Things We Learned At Monsters University

In America, they are using zombies to teach children about STEM subjects. This is true. We haven’t heard an idea we liked so much since Rajeeb Dey decided to set up a jobs board. Anyway, we like education; we like STEM; and we really, really like zombies. Actually, we’re pretty big on most monsters. And because we’re all inquiring minds here at Enternships, we decided to sit down and work out what we could learn from those top ten monsters. Excluding zombies, obviously. They’re taken. So, without further ado, here’s our very own Monsters University (see, we can be topical).

Whether you got your grades yesterday or not, you’re welcome here. That’s the nice thing about monsters- very friendly. Ish.


1. Werewolves

Shape-shift as necessary; change with the times. And by times, we mean moon.  Change happens, whether you want it to or not. Go with it. Remember when we told you to bite the dog? Do that. Bite all the things.


2. Vampires

What can vampires teach us? Much like sharks, they can teach us about longevity- how to maintain a bloody and despicable and damned stylish brand over time. Because vampires, above all, are stylish. image

Thus can we learn how to cloak residual evils under a handsome and attractive façade. For vampires, it’s the whole undead blood-drinking thing, and skulls. For businesses, spreadsheets, office politics and panic.

3. Trolls

The word troll has taken on a whole new meaning of late: we’ve moved from from the under-the-bridge, massive-club, mossy kind of monster, to the creeping and unpleasant anonymous internetters. The brand, as it were, has gone viral; the troll brand has been co-opted by enthusiastic participants making their own “content”. If by “content” you mean fear, unpleasantness, and strife. As we so often do, here at Enternships.

4. Sasquatch


Sasquatch, or Bigfoot, has one pretty major thing to teach us: the virtue of keeping things dark. Why make a big song and dance before you’re ready to really launch? Fine, sure, give away a few teasers, a la Apple, or a la Bigfoot popping out of the woods to leave a few footprints here and there, but otherwise, stay schtum- and then BURST OUT. Surprisingly. Bigger and better than anyone expected.


5. Godzilla


Here’s what we can learn here: Godzillas come in all shapes and sizes. And they are still fierce. Look how fierce that Godzilla is. Whether in the big city, or (if you look closely) in the bathroom, even tiny Godzillas can wreak havoc on the existing scene. As you can too, dear readers.


7. King Kong

Although there’s an awful lot to be learned from the life and death of the greatest ape the world has ever seen, we think today we’ll point out that even this massive ape harboured unsuspected feelings in that enormous hairy chest. That’s to say, everybody has feelings; remember that everybody has feelings; try not to hurt those feelings too badly. And take them into account when making plans. People (and apes) can do surprising things.


8.  Loch Ness Monster
Here’s one for the Nessie-sceptics: always do your research. Don’t take anything at face value. Or you might end up mistaking a gynaecologist’s rubber submarine (yup) for the real deal. This is true in business, too. It is.

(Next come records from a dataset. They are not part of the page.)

(** C8.  A transcript query returns only rows of the table whose
    timestamp lies, in string order, within the inclusive window of the
    bounds given, and whose call identifier is the one given; the rows
    come newest first and are cut to the limit, the rows cut off being
    none newer than those kept.  When the store cannot be queried the
    endpoint answers from its in-memory dict, which holds nothing. *)
Theorem C8_transcript_query_window (E : env)
    (call_id from_ts to_ts : option string) (limit : Z) (w : world) :
  ∃ res w',
    api_transcripts.search_transcripts E call_id from_ts to_ts limit w = (Ret res, w') ∧
    match res with
    | api_transcripts.FromStore rows =>
        transcripts_store.query_transcripts call_id from_ts to_ts limit w = (Ret rows, w') ∧
        (∀ r, r ∈ rows →
           r ∈ db_transcripts w ∧
           (∀ f, from_ts = Some f → f ≠ "" → PyStr.le f (r_timestamp r)) ∧
           (∀ t, to_ts = Some t → t ≠ "" → PyStr.le (r_timestamp r) t) ∧
           (∀ c, call_id = Some c → c ≠ "" → r_call_id r = c)) ∧
        StronglySorted (λ a b, PyStr.le (r_timestamp b) (r_timestamp a)) rows ∧
        ((0 ≤ limit)%Z → (Z.of_nat (List.length rows) ≤ limit)%Z) ∧
        ∃ rest,
          (∀ r, r ∈ db_transcripts w → in_window call_id from_ts to_ts r →
                r ∈ rows ∨ r ∈ rest) ∧
          (∀ a b, a ∈ rows → b ∈ rest → PyStr.le (r_timestamp b) (r_timestamp a)) ∧
          (rest ≠ [] → Z.of_nat (List.length rows) = limit)
    | api_transcripts.FromMemory entries => entries = []
    end.
Proof.
  destruct (select_transcripts_spec call_id from_ts to_ts limit (db_transcripts w))
    as (Hin & Hsorted & Hlen & rest & Hall & Hnewer & Hrest).
  unfold api_transcripts.search_transcripts, transcripts_store.query_transcripts.
  assert (Hmem : api_transcripts.search_in_memory api_transcripts._INMEM_TRANSCRIPTS
                   call_id from_ts to_ts limit = []).
  { unfold api_transcripts.search_in_memory, api_transcripts._INMEM_TRANSCRIPTS.
    destruct (transcripts_store.given call_id); simpl.
    - unfold api_transcripts.slice_last. by destruct (0 <? limit)%Z; rewrite drop_nil.
    - unfold api_transcripts.slice_first.
      change (merge_sort api_transcripts.entry_newer_first []) with (@nil entry).
      by destruct (0 <=? limit)%Z; rewrite take_nil. }
  rewrite Hmem.
  assert (Hgood :
    ∀ r, r ∈ transcripts_store.select_transcripts call_id from_ts to_ts limit
               (db_transcripts w) →
       r ∈ db_transcripts w ∧
       (∀ f, from_ts = Some f → f ≠ "" → PyStr.le f (r_timestamp r)) ∧
       (∀ t, to_ts = Some t → t ≠ "" → PyStr.le (r_timestamp r) t) ∧
       (∀ c, call_id = Some c → c ≠ "" → r_call_id r = c)).
  { intros r Hr. destruct (Hin r Hr) as (? & ? & ? & ?). done. }
  destruct (has_transcripts_store E); unfold_m; simpl.
  - destruct (faults w) as [|[] fs] eqn:Hf; simpl.
    + eexists _, _. split; [reflexivity|]. simpl. rewrite ?Hf.
      split_and!; [done | exact Hgood | done | lia |].
      exists rest. split_and!; [done | done |]. intros H. apply Hrest in H. lia.
    + by eexists _, _.
    + eexists _, _. split; [reflexivity|]. simpl. rewrite ?Hf.
      split_and!; [done | exact Hgood | done | lia |].
      exists rest. split_and!; [done | done |]. intros H. apply Hrest in H. lia.
  - by eexists _, _.
Qed.
(** * systemd: the per-link resolver bus object and the udevadm attribute walk

    A shallow embedding of two translation units,
    - [src/udev/udevadm-info.c]: [skip_attribute], [sysattr_compare] and
      [print_all_attributes], the attribute table of [udevadm info -a];
      then the commands around it, from [print_device_chain] to
      [info_main];
    - [src/resolve/resolved-link-bus.c]: the method handlers of the
      [org.freedesktop.resolve1.Link] bus object; then its property
      getters, [link_object_find], [link_bus_path] and
      [link_node_enumerator],
    followed by the properties proved about them. *)

From Stdlib Require Import ZArith List String Ascii Bool Lia.
From Stdlib Require Import Sorting.Sorted Sorting.Permutation.
From Stdlib Require Structures.OrderedTypeEx.
From Stdlib Require Import DecimalString DecimalZ DecimalPos.
Import ListNotations.

Local Open Scope string_scope.
Local Open Scope Z_scope.

(* ===================================================================== *)
(** * Part I. udevadm-info.c                                              *)
(* ===================================================================== *)

Module UdevadmInfo.

(** [-ENOMEM] and [-EPERM], the two errno values the attribute walk tells
    apart. *)
Definition ENOMEM : Z := 12.
Definition EPERM : Z := 1.

(** [skip_attribute]: the names that are displayed separately or not at all
    ([STR_IN_SET] is a sequence of [streq] tests). *)
Definition skip_attribute (name : string) : bool :=
  existsb (String.eqb name)
    ["uevent"; "dev"; "modalias"; "resource"; "driver"; "subsystem"; "module"].

(** [typedef struct SysAttr { const char *name; const char *value; }]. *)
Record SysAttr := mkSysAttr { name : string; value : string }.

(** [sysattr_compare] is [strcmp] on the names: bytes compared as unsigned
    chars, the shorter string first on a common prefix.  The sign of the C
    result is the [comparison] returned here. *)
Definition sysattr_compare (a b : SysAttr) : comparison :=
  String.compare (name a) (name b).

(** [isprint] on an [unsigned char], in the C locale. *)
Definition isprint (c : ascii) : bool :=
  let n := nat_of_ascii c in (32 <=? n)%nat && (n <=? 126)%nat.

(** The scan of lines 107-109: [len] starts at [strlen(value)] and walks
    down past printable bytes.  The string is handled reversed, so that the
    head of [rev_value] is [value[len-1]]; the result is the final [len]. *)
Fixpoint trailing_scan (rev_value : list ascii) : nat :=
  match rev_value with
  | [] => 0%nat
  | c :: rest => if isprint c then trailing_scan rest else List.length rev_value
  end.

Definition nonprintable_len (value : string) : nat :=
  trailing_scan (rev (list_ascii_of_string value)).

(** [value[0] == '/']. *)
Definition looks_like_path (value : string) : bool :=
  match value with
  | String c _ => Ascii.eqb c "/"%char
  | EmptyString => false
  end.

(** The part of [sd_device] the walk reads: the four identity strings, the
    attribute names in the order [FOREACH_DEVICE_SYSATTR] yields them, and
    [sd_device_get_sysattr_value], which gives a value or a negative errno. *)
Record sd_device := mkDevice {
  devpath : option string;
  sysname : option string;
  subsystem : option string;
  driver : option string;
  sysattrs : list string;
  sd_device_get_sysattr_value : string -> Z + string
}.

(** What one iteration of the [FOREACH_DEVICE_SYSATTR] body decides for
    [name]: [None] for every [continue], [Some value] when the pair is to be
    stored. *)
Definition sysattr_candidate (device : sd_device) (name : string) : option string :=
  if skip_attribute name then None
  else
    match sd_device_get_sysattr_value device name with
    | inr value =>
        if looks_like_path value then None
        else if (0 <? nonprintable_len value)%nat then None
        else Some value
    | inl r =>
        if r =? - EPERM then Some "(write-only)" else None
    end.

(** The collecting loop, lines 94-126.  [capacity] bounds what
    [GREEDY_REALLOC] can provide ([None]: no bound); the loop gives up with
    [inl (-ENOMEM)] when the array cannot grow. *)
Fixpoint collect_sysattrs (capacity : option nat) (device : sd_device)
         (names : list string) (acc : list SysAttr) : Z + list SysAttr :=
  match names with
  | [] => inr acc
  | name :: rest =>
      match sysattr_candidate device name with
      | None => collect_sysattrs capacity device rest acc
      | Some value =>
          let fits := match capacity with
                      | None => true
                      | Some cap => (List.length acc + 1 <=? cap)%nat
                      end in
          if fits
          then collect_sysattrs capacity device rest (acc ++ [mkSysAttr name value])%list
          else inl (- ENOMEM)
      end
  end.

(** [typesafe_qsort]: the array sorted by the comparison function.  libc
    leaves the order of equal elements open; an insertion sort stands for
    it here. *)
Fixpoint qsort_insert {A} (cmp : A -> A -> comparison) (x : A) (l : list A) : list A :=
  match l with
  | [] => [x]
  | y :: l' =>
      match cmp x y with
      | Gt => y :: qsort_insert cmp x l'
      | _ => x :: l
      end
  end.

Fixpoint typesafe_qsort {A} (cmp : A -> A -> comparison) (l : list A) : list A :=
  match l with
  | [] => []
  | x :: l' => qsort_insert cmp x (typesafe_qsort cmp l')
  end.

(** The double quote of the [printf] formats. *)
Definition dquote : string := String (ascii_of_nat 34) EmptyString.

Definition strempty (s : option string) : string :=
  match s with Some v => v | None => "" end.

(** The four heading lines, lines 78-92. *)
Definition print_heading (device : sd_device) (is_parent : bool) : list string :=
  [ "  looking at " ++ (if is_parent then "parent " else "") ++ "device '"
      ++ strempty (devpath device) ++ "':";
    "    " ++ (if is_parent then "KERNELS" else "KERNEL") ++ "=="
      ++ dquote ++ strempty (sysname device) ++ dquote;
    "    " ++ (if is_parent then "SUBSYSTEMS" else "SUBSYSTEM") ++ "=="
      ++ dquote ++ strempty (subsystem device) ++ dquote;
    "    " ++ (if is_parent then "DRIVERS" else "DRIVER") ++ "=="
      ++ dquote ++ strempty (driver device) ++ dquote ].

(** One row of the table, line 131. *)
Definition print_sysattr (is_parent : bool) (a : SysAttr) : string :=
  "    " ++ (if is_parent then "ATTRS" else "ATTR") ++ "{" ++ name a ++ "}=="
    ++ dquote ++ value a ++ dquote.

(** The table as printed: the collected pairs after [typesafe_qsort]. *)
Definition attribute_table (capacity : option nat) (device : sd_device)
  : Z + list SysAttr :=
  match collect_sysattrs capacity device (sysattrs device) [] with
  | inl r => inl r
  | inr collected => inr (typesafe_qsort sysattr_compare collected)
  end.

(** [print_all_attributes]: the return value and the lines written to the
    standard output. *)
Definition print_all_attributes (capacity : option nat) (device : sd_device)
           (is_parent : bool) : Z * list string :=
  match attribute_table capacity device with
  | inl r => (r, print_heading device is_parent)
  | inr table =>
      (0, (print_heading device is_parent
             ++ map (print_sysattr is_parent) table ++ [""])%list)
  end.

(** ** The words of the specification

    The order and the three reasons for leaving an attribute out, written
    without [sysattr_compare], [skip_attribute] and [isprint]. *)

(** The fixed exclusion set. *)
Definition excluded_names : list string :=
  ["uevent"; "dev"; "modalias"; "resource"; "driver"; "subsystem"; "module"].

Definition starts_with_slash (value : string) : Prop :=
  exists rest, value = String "/"%char rest.

(** A byte outside the printable range of ASCII, 0x20 to 0x7e. *)
Definition has_nonprintable (value : string) : Prop :=
  exists c, In c (list_ascii_of_string value)
            /\ ((nat_of_ascii c < 32)%nat \/ (126 < nat_of_ascii c)%nat).

(** The lexicographic order of strings: the first byte in which two strings
    differ decides, a byte counting as its value from 0 to 255, and a string
    comes before the strings it is a prefix of. *)
Inductive lex_le : string -> string -> Prop :=
| lex_le_nil s : lex_le EmptyString s
| lex_le_lt c1 s1 c2 s2 :
    (N_of_ascii c1 < N_of_ascii c2)%N -> lex_le (String c1 s1) (String c2 s2)
| lex_le_eq c s1 s2 : lex_le s1 s2 -> lex_le (String c s1) (String c s2).

(** Names in [strcmp] order. *)
Definition name_le (a b : SysAttr) : Prop := sysattr_compare a b <> Gt.

End UdevadmInfo.

(* ===================================================================== *)
(** * Part II. resolved-link-bus.c                                        *)
(* ===================================================================== *)

(** ** Intrusive lists with a transient mark

    [l->dns_servers] and [l->search_domains] are doubly linked lists of
    heap objects; the handlers hold pointers into them ([s], [d]) and the
    helpers work through these pointers.  A list is modelled as the sequence
    of its objects, each carrying its address ([ptr]); a pointer is an
    address, [NULL] is [None]. *)

Module MarkSweep.
Section Generic.

(** [E]: the list's objects; [V]: what a request says about one entry;
    [K]: the part of it the finder compares. *)
Variables E V K : Type.
Variable K_eq_dec : forall a b : K, {a = b} + {a <> b}.
Variable vkey : V -> K.
Variable view : E -> V.
Variable ptr : E -> nat.
Variable marked : E -> bool.
Variable set_marked : bool -> E -> E.

Definition key (e : E) : K := vkey (view e).

(** Modelled from the spec: the mark phase "sets the transient mark on every
    entry currently in L"; the body of [dns_server_mark_all] and of
    [dns_search_domain_mark_all] is not under src/. *)
Definition mark_all (first : list E) : list E := map (set_marked true) first.

(** Modelled from the spec: the Finder, [find(list, key) -> Some(entry) |
    None], whose "equality uses the type's full key tuple, not partial
    matches"; the list is walked from its head, so the first match is
    returned.  The bodies of [dns_server_find] and [dns_search_domain_find]
    are not under src/. *)
Definition find_entry (k : K) (first : list E) : option nat :=
  match List.find (fun e => if K_eq_dec (key e) k then true else false) first with
  | Some e => Some (ptr e)
  | None => None
  end.

(** Dereferencing a pointer into the list. *)
Definition deref (p : nat) (first : list E) : option E :=
  List.find (fun e => Nat.eqb (ptr e) p) first.

(** An assignment through a pointer, [d->field = v]. *)
Definition assign (p : nat) (f : E -> E) (first : list E) : list E :=
  map (fun e => if Nat.eqb (ptr e) p then f e else e) first.

(** Modelled from the spec: in the reconcile phase a matched entry has its
    mark cleared ("if found, clear its mark"); nothing is said of its place
    in the list, which it keeps here.  The bodies of
    [dns_server_move_back_and_unmark] and
    [dns_search_domain_move_back_and_unmark] are not under src/. *)
Definition move_back_and_unmark (p : nat) (first : list E) : list E :=
  assign p (set_marked false) first.

(** Modelled from the spec: the sweep phase "removes every entry in L that
    is still marked"; the bodies of [dns_server_unlink_marked] and
    [dns_search_domain_unlink_marked] are not under src/. *)
Definition unlink_marked (first : list E) : list E :=
  filter (fun e => negb (marked e)) first.

(** Modelled from the spec: "all of L is unlinked (every entry removed,
    including pre-existing ones)"; the bodies of [dns_server_unlink_all] and
    [dns_search_domain_unlink_all] are not under src/. *)
Definition unlink_all (first : list E) : list E := [].

End Generic.

Arguments key {E V K} vkey view e.
Arguments mark_all {E} set_marked first.
Arguments find_entry {E V K} K_eq_dec vkey view ptr k first.
Arguments deref {E} ptr p first.
Arguments move_back_and_unmark {E} ptr set_marked p first.
Arguments assign {E} ptr p f first.
Arguments unlink_marked {E} marked first.
Arguments unlink_all {E} first.

End MarkSweep.

Module LinkBus.

(** ** Constants of the system headers *)

Definition EPERM : Z := 1.
Definition ENXIO : Z := 6.
Definition ENOMEM : Z := 12.
Definition EACCES : Z := 13.
Definition EBUSY : Z := 16.
Definition EINVAL : Z := 22.
Definition AF_INET : Z := 2.
Definition AF_INET6 : Z := 10.
Definition IFF_LOOPBACK : Z := 8.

9.  Goblins, Ghouls, the aforementioned Zombies With No Conscience*

Goblins know the value of money- get a goblin doing your accounts, and you’re sorted for life. Every penny accounted for. Know where your money is at all times; know how to get it back from people who owe it to you. Ghouls? Ghouls know how to get everywhere; how to make life miserable for everyone until they get their way. Not that we’re advocating that, of course. And zombies? You’re not reading this properly. Zombies, as we explained right at the beginning, teach STEM.


10. Everybody knows I’m….Great Dread Cthulhu

What can we learn from Cthulhu? What can we learn from Cthulhu? We learn whatever Cthulhu damn well wants to teach us. Are you going to argue with “a monster of vaguely anthropoid outline, but with an octopus-like head whose face was a mass of feelers, a scaly, rubbery-looking body, prodigious claws on hind and fore feet, and long, narrow wings behind”? No, you’re not…now repeat after’nglui mglw’nafh Cthulhu R’lyeh wgah’nagl fhtagn…


*Yes, alright. We put our hands up**: this post has been one long excuse to listen to Kanye West of a Friday. But who can blame us? And the monsters remain frightening. And the advice is sound.